FILMS: Spree – Critique

FILMS: Spree – Critique

Fête ressemble à un film qui essaie trop de plaire à peu près à chaque tournant. Toutefois; cela peut parfois sembler intentionnel, car il se trouve que c’est aussi le but de notre personnage principal (l’appeler un protagoniste serait faux), joué par Choses étranges«Joe Keery, qui est un sociopathe dérangé qui fera tout pour devenir viral. Ses moyens d’atteindre le grand moment sont horribles et incroyablement désespérés: il a recours à l’installation de caméras dans sa Spree (un service de covoiturage Uber-esque) et à tuer toute victime qui monte dans sa voiture. Se déroulant en une seule nuit, les enjeux s’intensifient et le film évolue dans plusieurs directions inattendues vers sa fin chaotique et folle qui fait de son mieux pour continuer à monter la barre à chaque tournant.

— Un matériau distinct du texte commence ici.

(** X19. For every search term and genre, the lists that [getAllBooks]
    returns for an [available] value that parses to true and for one that
    parses to false hold together exactly the books returned without that
    parameter, each once. *)
Theorem getAllBooks_available_partition `{GoStrings}
    (search genre yes no : string) (books : list Fiber.Book) :
  yes ≠ "" → no ≠ "" →
  ParseBool yes = Some true → ParseBool no = Some false →
  Fiber.getAllBooksLoop search genre yes books
  ++ Fiber.getAllBooksLoop search genre no books
  ≡ₚ Fiber.getAllBooksLoop search genre "" books.
Proof.
  intros Hyes Hno Htrue Hfalse. rewrite !getAllBooksLoop_filter.
  induction books as [|book books IH]; [done|]. simpl.
  rewrite (keepBook_available search genre yes true book Hyes Htrue).
  rewrite (keepBook_available search genre no false book Hno Hfalse).
  destruct (Fiber.keepBook search genre "" book), (Fiber.Available book);
    simpl; try done.
  - by f_equiv.
  - rewrite <- Permutation_middle. by f_equiv.
Qed.

Lemma getAllBooks_available_partition_witness :
  "true" ≠ "" ∧ "0" ≠ ""
  ∧ ParseBool (GoStrings := Ascii7.lib) "true" = Some true
  ∧ ParseBool (GoStrings := Ascii7.lib) "0" = Some false
  ∧ Fiber.getAllBooksLoop (H := Ascii7.lib) "" "technology" "true"
      (Fiber.library Fiber.initial)
    ++ Fiber.getAllBooksLoop (H := Ascii7.lib) "" "technology" "0"
         (Fiber.library Fiber.initial)
    ≡ₚ Fiber.getAllBooksLoop (H := Ascii7.lib) "" "technology" ""
         (Fiber.library Fiber.initial).
Proof.
  assert ("true" ≠ "") as Hyes by done.
  assert ("0" ≠ "") as Hno by done.
  split; [exact Hyes|]. split; [exact Hno|]. split; [reflexivity|].
  split; [reflexivity|].
  exact (getAllBooks_available_partition (H := Ascii7.lib) "" "technology"
           "true" "0" (Fiber.library Fiber.initial) Hyes Hno eq_refl eq_refl).
Defined.


(** * The squares of the concurrency article *)

Section Scheduling.
Context {Flow State : Type} (step : Flow → State → Flow * State).

(** A property of the whole server that every turn keeps holds after
    every order of turns. *)
Lemma run_invariant_joint (J : Server Flow State → Prop) :
  (∀ srv i, J srv → J (schedule step srv i)) →
  ∀ (order : list nat) (srv : Server Flow State), J srv → J (run step order srv).
Proof.
  intros Hturn order. induction order as [|i order IH]; intros srv HJ; [done|].
  unfold run. cbn [fold_left]. apply IH. by apply Hturn.
Qed.

Lemma schedule_main (main : Flow) (others : list Flow) (s : State) :
  schedule step (mkServer (main :: others) s) 0
  = mkServer (fst (step main s) :: others) (snd (step main s)).
Proof. done. Qed.

(** The turn of a flow behind the first one. *)
Lemma schedule_other (main : Flow) (others : list Flow) (s : State) (j : nat) :
  schedule step (mkServer (main :: others) s) (S j)
  = mkServer (main :: others) s
  ∨ ∃ before flow after,
      others = before ++ flow :: after ∧ length before = j
      ∧ schedule step (mkServer (main :: others) s) (S j)
        = mkServer (main :: before ++ fst (step flow s) :: after)
                   (snd (step flow s)).
Proof.
  unfold schedule. cbn [flows store lookup list_lookup].
  destruct (others !! j) as [flow|] eqn:Hat; [|by left].
  right. exists (take j others), flow, (drop (S j) others).
  assert (length (take j others) = j) as Hlen.
  { rewrite length_take. apply lookup_lt_Some in Hat. lia. }
  split; [by rewrite take_drop_middle|]. split; [done|].
  f_equal. cbn [insert list_insert]. f_equal.
  rewrite <- (take_drop_middle others j flow Hat) at 1.
  rewrite <- Hlen at 1. apply insert_middle.
Qed.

Bien placé et monté dans un style similaire à l’excellent thriller Searching sorti il ​​y a quelques années, entièrement filmé à travers des images de vidéosurveillance, des caméras de tableau de bord et des vidéos de téléphones portables, Fête emprunte des éléments comme Joker et Somnambule à incorporer dans son script, agissant comme un commentaire sombre sur la longueur de ce que les gens essaieront de faire pour devenir viral et atteindre cette renommée mondiale une fois dans une vie. Presque tous les personnages majeurs de ce film sont totalement consommés par les médias sociaux au point qu’ils sont dépeints comme des toxicomanes, filmant fréquemment sur leur téléphone pour atteindre leurs abonnés. La croyance du personnage de Keery, Kurt Kunkle, est que si vous n’avez pas de présence sur les réseaux sociaux, vous pourriez aussi bien ne pas exister. Malheureusement pour lui, une seule personne regarde ses vidéos malgré des années de création de contenu, et c’est un adolescent désagréable qu’il avait l’habitude de garder et qui a maintenant beaucoup plus de succès que lui dans le jeu des médias sociaux.

L’intrigue dégénère en une structure d’acte claire et bien définie qui finit par bouillir au-dessus en termes de pure folie – il y a eu plusieurs moments pendant le film où je ne pensais pas qu’il était réellement capable d’y aller, et puis il a fallu dans cette direction, et c’est toujours assez intelligent pour se sentir conscient de soi, ce qui rend chaque personnage à la limite inimitable au mieux – détestable au pire. Pourtant je ne me suis jamais ennuyé une seule fois Fête, malgré ses nombreux problèmes qui en font un effort mitigé de la part du réalisateur Eugene Kotlyarenko. Malgré tous ses défauts, il saura au moins vous divertir.

La distribution secondaire – souvent des passagers du voyage en voiture de Kurt et des victimes fréquentes de son désir de devenir célèbre – ne reçoit pas suffisamment d’attention pour être développée en dehors peut-être de Jessie Adams de Sasheer Zamata et se sent complètement plate et négligée en conséquence. Nous avons peu de sympathie pour la plupart des personnages principaux et c’est l’un de ces rares films sans protagoniste en tant que tel. À cet égard, il rappelle à Michael Powell Voyeur, mais il n’a pas la résistance, car au moment où je suis rentré de ma projection socialement distante, j’ai réalisé à quel point le film me restait peu car il me semblait complètement creux et superficiel. Il équilibre sa satire sociale avec une violence qui frôle souvent la surpuissance, et il est prudent de dire que beaucoup de sang sera versé au cours du film.

Fête n’éteint jamais les caméras et elles ne s’arrêtent jamais de rouler. Vous prenez une bouffée d’air frais lorsque la voiture de Kurt s’arrête, un moment de répit du chaos, mais ce n’est que pour un moment et c’est généralement pour prendre une nouvelle victime. Mais malheureusement, en ce qui concerne ce que le film essaie de dire, il n’y a rien de vraiment nouveau ou d’original à dire – le commentaire sur les réseaux sociaux a été mieux et plus efficacement décrit ailleurs et le film n’échappe jamais tout à fait à sa sensation répétitive malgré les essais. à se faire une place à chaque tournant, et vous savez généralement ce qui va suivre avant que cela ne se produise, même s’il y en a assez à la surface pour vous divertir tout en le regardant.

En conséquence, toute authenticité est perdue, et c’est principalement grâce au toujours énergique Joe Keery, que le film est aussi agréable qu’il l’est.

Vous pouvez regarder la bande-annonce ici.

Fête est actuellement diffusé dans les cinémas britanniques et est actuellement disponible à la demande aux États-Unis.